• [Task objective] Find the line containing "Lemma state_begin once" in the records below. Copy exactly that line and each one after it, ending at the line containing "Definition PhfInitializeRundownProtection : rundown", and nothing more.

• [Extracted material]
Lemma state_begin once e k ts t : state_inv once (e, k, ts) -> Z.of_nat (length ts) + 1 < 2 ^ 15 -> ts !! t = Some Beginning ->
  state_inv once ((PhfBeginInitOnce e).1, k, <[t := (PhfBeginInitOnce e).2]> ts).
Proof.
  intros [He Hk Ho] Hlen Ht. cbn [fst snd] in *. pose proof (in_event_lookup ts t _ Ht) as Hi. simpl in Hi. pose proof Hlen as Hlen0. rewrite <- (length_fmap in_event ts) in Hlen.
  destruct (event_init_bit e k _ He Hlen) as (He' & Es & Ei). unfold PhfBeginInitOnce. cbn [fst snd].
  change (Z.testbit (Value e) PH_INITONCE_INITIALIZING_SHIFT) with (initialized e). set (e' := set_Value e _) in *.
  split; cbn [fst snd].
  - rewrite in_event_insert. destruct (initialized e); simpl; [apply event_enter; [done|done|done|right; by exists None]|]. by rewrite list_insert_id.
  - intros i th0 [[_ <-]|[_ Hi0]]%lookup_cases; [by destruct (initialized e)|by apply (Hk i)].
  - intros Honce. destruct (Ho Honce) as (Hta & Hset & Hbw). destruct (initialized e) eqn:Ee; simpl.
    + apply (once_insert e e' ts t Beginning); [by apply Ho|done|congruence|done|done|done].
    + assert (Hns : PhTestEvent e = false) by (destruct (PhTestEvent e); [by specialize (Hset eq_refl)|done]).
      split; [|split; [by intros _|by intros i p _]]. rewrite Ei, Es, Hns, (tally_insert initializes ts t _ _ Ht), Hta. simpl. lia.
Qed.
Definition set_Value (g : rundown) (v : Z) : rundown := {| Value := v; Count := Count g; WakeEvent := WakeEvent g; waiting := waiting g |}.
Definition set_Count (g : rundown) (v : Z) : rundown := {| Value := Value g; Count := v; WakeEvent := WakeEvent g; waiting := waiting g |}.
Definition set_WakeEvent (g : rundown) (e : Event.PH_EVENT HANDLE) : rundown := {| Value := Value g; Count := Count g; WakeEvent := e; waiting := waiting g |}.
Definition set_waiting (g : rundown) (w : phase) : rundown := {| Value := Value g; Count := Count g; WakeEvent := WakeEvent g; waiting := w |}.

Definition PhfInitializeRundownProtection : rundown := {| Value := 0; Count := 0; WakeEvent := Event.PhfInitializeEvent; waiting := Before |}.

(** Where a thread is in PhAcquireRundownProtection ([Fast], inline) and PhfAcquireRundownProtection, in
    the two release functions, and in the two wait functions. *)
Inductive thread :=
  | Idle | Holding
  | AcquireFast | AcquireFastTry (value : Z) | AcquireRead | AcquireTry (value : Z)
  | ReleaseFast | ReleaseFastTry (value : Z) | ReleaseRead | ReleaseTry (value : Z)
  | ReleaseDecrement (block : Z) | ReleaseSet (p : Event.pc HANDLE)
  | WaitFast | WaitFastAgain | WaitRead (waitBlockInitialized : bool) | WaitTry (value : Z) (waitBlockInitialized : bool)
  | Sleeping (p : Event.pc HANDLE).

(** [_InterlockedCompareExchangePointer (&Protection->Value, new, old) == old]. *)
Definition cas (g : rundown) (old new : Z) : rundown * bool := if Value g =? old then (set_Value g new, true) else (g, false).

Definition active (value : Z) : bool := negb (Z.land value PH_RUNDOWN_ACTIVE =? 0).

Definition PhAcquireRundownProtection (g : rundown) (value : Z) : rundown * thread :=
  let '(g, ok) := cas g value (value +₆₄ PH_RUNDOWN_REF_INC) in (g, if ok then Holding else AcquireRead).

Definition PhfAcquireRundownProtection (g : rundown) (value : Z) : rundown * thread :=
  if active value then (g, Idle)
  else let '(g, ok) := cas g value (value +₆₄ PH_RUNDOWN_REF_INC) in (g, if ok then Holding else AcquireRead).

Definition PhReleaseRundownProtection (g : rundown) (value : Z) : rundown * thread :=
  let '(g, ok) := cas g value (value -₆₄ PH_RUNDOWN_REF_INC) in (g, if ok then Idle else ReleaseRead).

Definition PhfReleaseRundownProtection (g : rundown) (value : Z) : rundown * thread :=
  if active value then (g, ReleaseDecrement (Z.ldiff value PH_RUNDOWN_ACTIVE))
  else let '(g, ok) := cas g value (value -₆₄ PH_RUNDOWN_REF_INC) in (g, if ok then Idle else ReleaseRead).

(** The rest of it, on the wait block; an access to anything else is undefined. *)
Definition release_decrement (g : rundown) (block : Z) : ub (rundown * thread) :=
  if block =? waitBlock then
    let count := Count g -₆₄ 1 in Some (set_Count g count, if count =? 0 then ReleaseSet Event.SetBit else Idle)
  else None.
---
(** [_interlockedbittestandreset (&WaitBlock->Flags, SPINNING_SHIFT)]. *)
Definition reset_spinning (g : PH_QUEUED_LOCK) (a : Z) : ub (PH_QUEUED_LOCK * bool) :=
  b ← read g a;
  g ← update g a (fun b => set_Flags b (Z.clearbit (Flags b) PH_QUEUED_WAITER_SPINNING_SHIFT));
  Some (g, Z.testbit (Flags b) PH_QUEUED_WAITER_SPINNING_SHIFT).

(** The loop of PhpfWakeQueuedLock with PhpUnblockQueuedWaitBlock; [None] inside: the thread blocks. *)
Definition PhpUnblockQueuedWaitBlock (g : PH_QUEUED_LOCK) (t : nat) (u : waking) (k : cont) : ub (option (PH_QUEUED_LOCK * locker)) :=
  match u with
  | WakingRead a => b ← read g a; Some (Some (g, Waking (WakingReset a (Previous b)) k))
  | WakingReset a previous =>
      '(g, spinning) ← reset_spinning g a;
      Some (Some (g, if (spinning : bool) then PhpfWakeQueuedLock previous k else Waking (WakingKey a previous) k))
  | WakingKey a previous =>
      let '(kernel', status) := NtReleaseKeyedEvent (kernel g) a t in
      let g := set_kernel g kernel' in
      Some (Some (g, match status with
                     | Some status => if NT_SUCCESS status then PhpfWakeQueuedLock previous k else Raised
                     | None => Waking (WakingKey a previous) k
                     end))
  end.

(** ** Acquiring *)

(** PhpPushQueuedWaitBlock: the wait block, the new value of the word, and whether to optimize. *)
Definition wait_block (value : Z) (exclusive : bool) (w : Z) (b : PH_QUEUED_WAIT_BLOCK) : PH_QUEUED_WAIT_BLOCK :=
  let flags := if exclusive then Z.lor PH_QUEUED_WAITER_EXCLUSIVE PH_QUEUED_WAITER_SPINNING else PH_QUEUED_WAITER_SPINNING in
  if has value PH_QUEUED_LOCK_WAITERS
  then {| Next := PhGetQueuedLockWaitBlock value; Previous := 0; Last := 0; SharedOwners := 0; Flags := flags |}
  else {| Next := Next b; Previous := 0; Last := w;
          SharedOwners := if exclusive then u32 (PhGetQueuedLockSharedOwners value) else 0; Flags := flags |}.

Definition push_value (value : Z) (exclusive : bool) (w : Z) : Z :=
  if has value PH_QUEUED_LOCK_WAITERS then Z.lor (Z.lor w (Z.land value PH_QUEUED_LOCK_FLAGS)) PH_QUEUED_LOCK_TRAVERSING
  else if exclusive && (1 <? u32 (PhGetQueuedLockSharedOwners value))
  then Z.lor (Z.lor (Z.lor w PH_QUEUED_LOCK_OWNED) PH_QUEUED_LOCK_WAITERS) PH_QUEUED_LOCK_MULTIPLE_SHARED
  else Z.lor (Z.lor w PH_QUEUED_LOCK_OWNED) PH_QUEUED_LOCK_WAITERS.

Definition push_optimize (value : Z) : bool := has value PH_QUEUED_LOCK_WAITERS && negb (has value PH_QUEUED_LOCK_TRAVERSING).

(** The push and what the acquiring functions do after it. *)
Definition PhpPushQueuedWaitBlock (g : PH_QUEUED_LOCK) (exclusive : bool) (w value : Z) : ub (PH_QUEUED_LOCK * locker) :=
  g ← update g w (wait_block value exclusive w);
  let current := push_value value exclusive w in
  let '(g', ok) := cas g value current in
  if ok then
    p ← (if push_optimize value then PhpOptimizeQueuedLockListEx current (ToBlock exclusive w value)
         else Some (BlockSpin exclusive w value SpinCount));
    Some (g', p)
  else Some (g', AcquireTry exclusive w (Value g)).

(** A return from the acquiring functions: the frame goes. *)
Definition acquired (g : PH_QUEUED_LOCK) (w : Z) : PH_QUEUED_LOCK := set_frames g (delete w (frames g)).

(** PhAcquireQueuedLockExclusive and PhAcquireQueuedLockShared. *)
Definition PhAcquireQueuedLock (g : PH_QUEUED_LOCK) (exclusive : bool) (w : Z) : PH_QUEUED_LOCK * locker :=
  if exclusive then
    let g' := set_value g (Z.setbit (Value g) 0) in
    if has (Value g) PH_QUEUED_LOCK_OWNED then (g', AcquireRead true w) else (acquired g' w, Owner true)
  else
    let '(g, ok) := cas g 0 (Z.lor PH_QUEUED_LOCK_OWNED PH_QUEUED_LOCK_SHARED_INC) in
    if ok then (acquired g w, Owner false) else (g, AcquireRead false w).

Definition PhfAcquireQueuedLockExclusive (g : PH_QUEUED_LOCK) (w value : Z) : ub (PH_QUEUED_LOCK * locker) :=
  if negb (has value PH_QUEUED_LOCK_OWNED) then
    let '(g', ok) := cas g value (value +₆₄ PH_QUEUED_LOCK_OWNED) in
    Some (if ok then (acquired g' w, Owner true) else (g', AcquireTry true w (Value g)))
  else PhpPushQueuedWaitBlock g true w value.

• [Answer area]
Lemma state_begin once e k ts t : state_inv once (e, k, ts) -> Z.of_nat (length ts) + 1 < 2 ^ 15 -> ts !! t = Some Beginning ->
  state_inv once ((PhfBeginInitOnce e).1, k, <[t := (PhfBeginInitOnce e).2]> ts).
Proof.
  intros [He Hk Ho] Hlen Ht. cbn [fst snd] in *. pose proof (in_event_lookup ts t _ Ht) as Hi. simpl in Hi. pose proof Hlen as Hlen0. rewrite <- (length_fmap in_event ts) in Hlen.
  destruct (event_init_bit e k _ He Hlen) as (He' & Es & Ei). unfold PhfBeginInitOnce. cbn [fst snd].
  change (Z.testbit (Value e) PH_INITONCE_INITIALIZING_SHIFT) with (initialized e). set (e' := set_Value e _) in *.
  split; cbn [fst snd].
  - rewrite in_event_insert. destruct (initialized e); simpl; [apply event_enter; [done|done|done|right; by exists None]|]. by rewrite list_insert_id.
  - intros i th0 [[_ <-]|[_ Hi0]]%lookup_cases; [by destruct (initialized e)|by apply (Hk i)].
  - intros Honce. destruct (Ho Honce) as (Hta & Hset & Hbw). destruct (initialized e) eqn:Ee; simpl.
    + apply (once_insert e e' ts t Beginning); [by apply Ho|done|congruence|done|done|done].
    + assert (Hns : PhTestEvent e = false) by (destruct (PhTestEvent e); [by specialize (Hset eq_refl)|done]).
      split; [|split; [by intros _|by intros i p _]]. rewrite Ei, Es, Hns, (tally_insert initializes ts t _ _ Ht), Hta. simpl. lia.
Qed.
Definition set_Value (g : rundown) (v : Z) : rundown := {| Value := v; Count := Count g; WakeEvent := WakeEvent g; waiting := waiting g |}.
Definition set_Count (g : rundown) (v : Z) : rundown := {| Value := Value g; Count := v; WakeEvent := WakeEvent g; waiting := waiting g |}.
Definition set_WakeEvent (g : rundown) (e : Event.PH_EVENT HANDLE) : rundown := {| Value := Value g; Count := Count g; WakeEvent := e; waiting := waiting g |}.
Definition set_waiting (g : rundown) (w : phase) : rundown := {| Value := Value g; Count := Count g; WakeEvent := WakeEvent g; waiting := w |}.

Definition PhfInitializeRundownProtection : rundown := {| Value := 0; Count := 0; WakeEvent := Event.PhfInitializeEvent; waiting := Before |}.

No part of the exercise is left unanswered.